The pundits predicted a variety of outcomes ranging from a blue wave to a red wave. What was the result of last week’s midterm election? Like everything, that probably depends on which side you are on.
President Trump chimed in with his assessment on twitter.
“To any of the pundits or talking heads that do not give us proper credit for this great Midterm Election, just remember two words - FAKE NEWS!” said Trump via twitter.
Government teacher Laura Mercado finds it difficult for her and her students to determine where the candidates stand.
“With all the negative campaigning, it’s hard to know what the people who were elected actually stand for,” said Mercado. “We know that they all think horribly of each other, but it was very difficult to know what they stood for. Even my government kids who went to some of their [campaigns] websites were like, ‘They don’t even say much here; they’re just bad-mouthing the others.’”
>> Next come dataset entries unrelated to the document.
(** C4, amended: [decode] fails with the assertion error of the prefix check
    exactly when the input is not empty and its leading byte is none of 0x02,
    0x03, 0x04; in particular a 33-byte buffer with leading byte 0x05 fails
    that way.  The length is never checked: every buffer with leading byte
    0x04 decodes, whatever its length, and the empty buffer raises
    IndexError. *)
Theorem decode_fails_iff_bad_prefix (G : Curve) (cls : pyclass) (b : list byte) :
  (decode G cls b = Raise AssertionError <->
   exists b0 t, b = b0 :: t /\ b0 <> Byte.x02 /\ b0 <> Byte.x03 /\ b0 <> Byte.x04)
  /\ (forall t, List.length t = 32%nat ->
                decode G cls (Byte.x05 :: t) = Raise AssertionError)
  /\ (forall t, exists q, decode G cls (Byte.x04 :: t) = Ok q)
  /\ decode G cls [] = Raise IndexError.
Proof.
  split; [|split; [|split]].
  - split.
    + destruct b as [|b0 t]; [discriminate|]. intros H. exists b0, t.
      split; [reflexivity|].
      repeat split; intros ->;
        try (apply decode_compressed_raises in H; auto); discriminate.
    + intros (b0 & t & -> & H2 & H3 & H4). unfold decode.
      destruct (byte_is b0 4) eqn:E4;
        [apply byte_is_true in E4; contradiction|].
      destruct (byte_is b0 2) eqn:E2;
        [apply byte_is_true in E2; contradiction|].
      destruct (byte_is b0 3) eqn:E3;
        [apply byte_is_true in E3; contradiction|].
      reflexivity.
  - intros t _. reflexivity.
  - intros t. eexists. apply decode_uncompressed.
  - reflexivity.
Qed.

(** C2: on a prefix 0x02 or 0x03 followed by a 32-byte big-endian [x],
    [decode] computes [y2 = (x^3 + 7) mod p] and the candidate root
    [y0 = y2^((p+1)/4) mod p], and returns the point [(x, y)] with [y = y0]
    when the parity of [y0] matches the prefix (even for 0x02, odd for 0x03)
    and [y = p - y0] otherwise; the returned [y] always has the parity the
    prefix indicates. *)
Theorem decode_compressed_spec
        (G : Curve) (cls : pyclass) (b0 : byte) (xs : list byte) :
  0 < p G -> p G mod 4 = 3 ->
  b0 = Byte.x02 \/ b0 = Byte.x03 ->
  List.length xs = 32%nat ->
  let xv := Py.from_bytes xs in
  let y2 := (xv ^ 3 + 7) mod p G in
  let y0 := y2 ^ ((p G + 1) / 4) mod p G in
  let parity_matches :=
    if byte_is b0 2 then Z.even y0 else Z.odd y0 in
  let yv := if parity_matches then y0 else p G - y0 in
  decode G cls (b0 :: xs) = Ok (mkPoint cls G xv yv)
  /\ (b0 = Byte.x02 -> Z.even yv = true)
  /\ (b0 = Byte.x03 -> Z.odd yv = true).
Proof.
  intros Hp H4 Hb _ xv y2 y0 parity_matches yv.
  assert (Hodd : p G mod 2 = 1).
  { pose proof (Z.div_mod (p G) 4 ltac:(lia)) as D. rewrite H4 in D.
    rewrite D.
    replace (4 * (p G / 4) + 3) with (1 + (2 * (p G / 4) + 1) * 2) by lia.
    rewrite Z.mod_add by lia. reflexivity. }
  assert (Hy : recovered_y (p G) xv (byte_is b0 2) = yv).
  { unfold recovered_y, candidate_root.
    rewrite Z.add_mod_idemp_l by lia. fold y2. fold y0.
    subst yv parity_matches. rewrite <- Z.negb_even, even_mod2.
    destruct (byte_is b0 2), (y0 mod 2 =? 0); reflexivity. }
  pose proof (recovered_parity (p G) xv (byte_is b0 2) Hp Hodd) as Hpar.
  rewrite Hy in Hpar.
  split; [|split].
  - rewrite decode_compressed by assumption. fold xv. rewrite Hy. reflexivity.
  - intros ->. rewrite even_mod2, Hpar. reflexivity.
  - intros ->. rewrite <- Z.negb_even, even_mod2, Hpar. reflexivity.
Qed.

Lemma decode_compressed_spec_witness :
  decode curve11 PublicKey_cls (Byte.x02 :: rev (le_split 32 2))
  = Ok (mkPoint PublicKey_cls curve11 2 2)
  /\ Z.even 2 = true.
Proof.
  destruct (decode_compressed_spec curve11 PublicKey_cls Byte.x02
              (rev (le_split 32 2)))
    as [Hdec [Heven _]].
  - reflexivity.
  - reflexivity.
  - left. reflexivity.
  - reflexivity.
  - split; [exact Hdec | exact (Heven eq_refl)].
Defined.

(** C6: on a 33-byte input with prefix 0x02 or 0x03 whose [x] makes
    [x^3 + 7] a quadratic non-residue modulo [p] (no point of the curve has
    that abscissa), [decode] does not fail: it returns a point, and that point
    does not satisfy [y^2 = x^3 + 7 (mod p)]. *)
Theorem decode_off_curve
        (G : Curve) (cls : pyclass) (b0 : byte) (xs : list byte) :
  0 < p G ->
  b0 = Byte.x02 \/ b0 = Byte.x03 ->
  List.length xs = 32%nat ->
  (forall yv, (yv * yv) mod p G <> (Py.from_bytes xs ^ 3 + 7) mod p G) ->
  exists q,
    decode G cls (b0 :: xs) = Ok q
    /\ x q = Py.from_bytes xs
    /\ ~ satisfies_equation G (x q) (y q).
Proof.
  intros Hp Hb _ Hnr. eexists. split; [|split].
  - apply decode_compressed; assumption.
  - reflexivity.
  - cbn [x y]. unfold satisfies_equation. apply Hnr.
Qed.

Lemma decode_off_curve_witness :
  exists q,
    decode curve11 PublicKey_cls (Byte.x03 :: repeat Byte.x00 32) = Ok q
    /\ x q = Py.from_bytes (repeat Byte.x00 32)
    /\ ~ satisfies_equation curve11 (x q) (y q).
Proof.
  apply (decode_off_curve curve11 PublicKey_cls Byte.x03 (repeat Byte.x00 32)).
  - reflexivity.
  - right. reflexivity.
  - reflexivity.
  - intros yv. apply seven_not_square_mod_11.
Defined.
The US Senate race between Jacky Rosen and Dean Heller typified this. Rosen won the election 50.42%-45.38%. Nevada also elected its first Democratic governor since Bob Miller in 1999 as Steve Sisolak defeated Adam Laxalt.
It’s not exactly news when the party in power loses seats in the House in a midterm election. In fact, it occurs in most midterm elections; especially when the sitting president is not popular. It seems Americans like to have a split house and senate.
Lowry High government teacher Rob Silva thinks the American electorate is evolving.
“Just kind of looking at the trends through the last few election cycles, Nevada, as a rural state, is changing,” said Silva. “The rural communities tend to vote more conservatively, and now that’s not the case in Nevada because we’re dominated by Washoe County and Clark County. We’ve got half the population living in Clark County, and about 20% in Washoe. So with those urban centers tending to vote more liberal, Nevada is, I think, forever changed. The days of Nevada being a conservative Republican state, I think, are gone and I think this election is a testament to that.”
Was it a blue wave in the House, a red wave in the Senate, or something in between? If anything it was a female wave. The previous record for the number of women in the House was 84. As of election night, 96 had been elected and it was likely to go over 100.
The results for both parties were bolstered by an unusually high voter turnout for a midterm election.
“Nevada usually has a really high percentage of voter turnout,” said Silva. “Especially in the midterm elections. Voter turnout percentages usually drop in the midterms, compared to the presidential elections. Nevada was about 62 or 63%, Humboldt County was over 70%; and so again, the rural counties once again vote at a higher percentage more often than the urban centers. It was a really good turnout considering it was a midterm election. We’re a lot higher than the national average, which bounces around 30% during the midterm elections, and 50% during presidential. Nevadans in a large part have a real desire to be part of the political process but we’re still talking about 70% rather than 100% of registered voters which would be great because then you would get a sense of what the people really want.”
There were many firsts such as:
The first female Native-Americans were elected to Congress in Kansas (Sharice Davids) and New Mexico (Deb Haaland).
Rashida Tlaib will be the first Muslim woman to serve in Congress.
Colorado elected the first openly gay governor in Jared Polis.
The first female senators in Tennessee and in Arizona.
Texas will send its first Hispanic women to Congress.
Kristi Noem will be South Dakota’s first female governor.
Locally, Question 1 was defeated 3,264 to 2,225. The measure would have authorized an additional one-quarter of one percent of sales tax to be used for recreational programs and facilities.
Although it seems that the sides rarely agree on anything, Social Studies teacher Kristin Flanders believes there is hope for cooperation.
“The Senate will likely help to further the President’s agenda with the Republicans controlling that,” said Flanders. “Because the house is then now headed by the Democrats, it will make it more challenging to press forward on certain issues. I think it will be a more bipartisan government, and the people will work together instead of working separately.”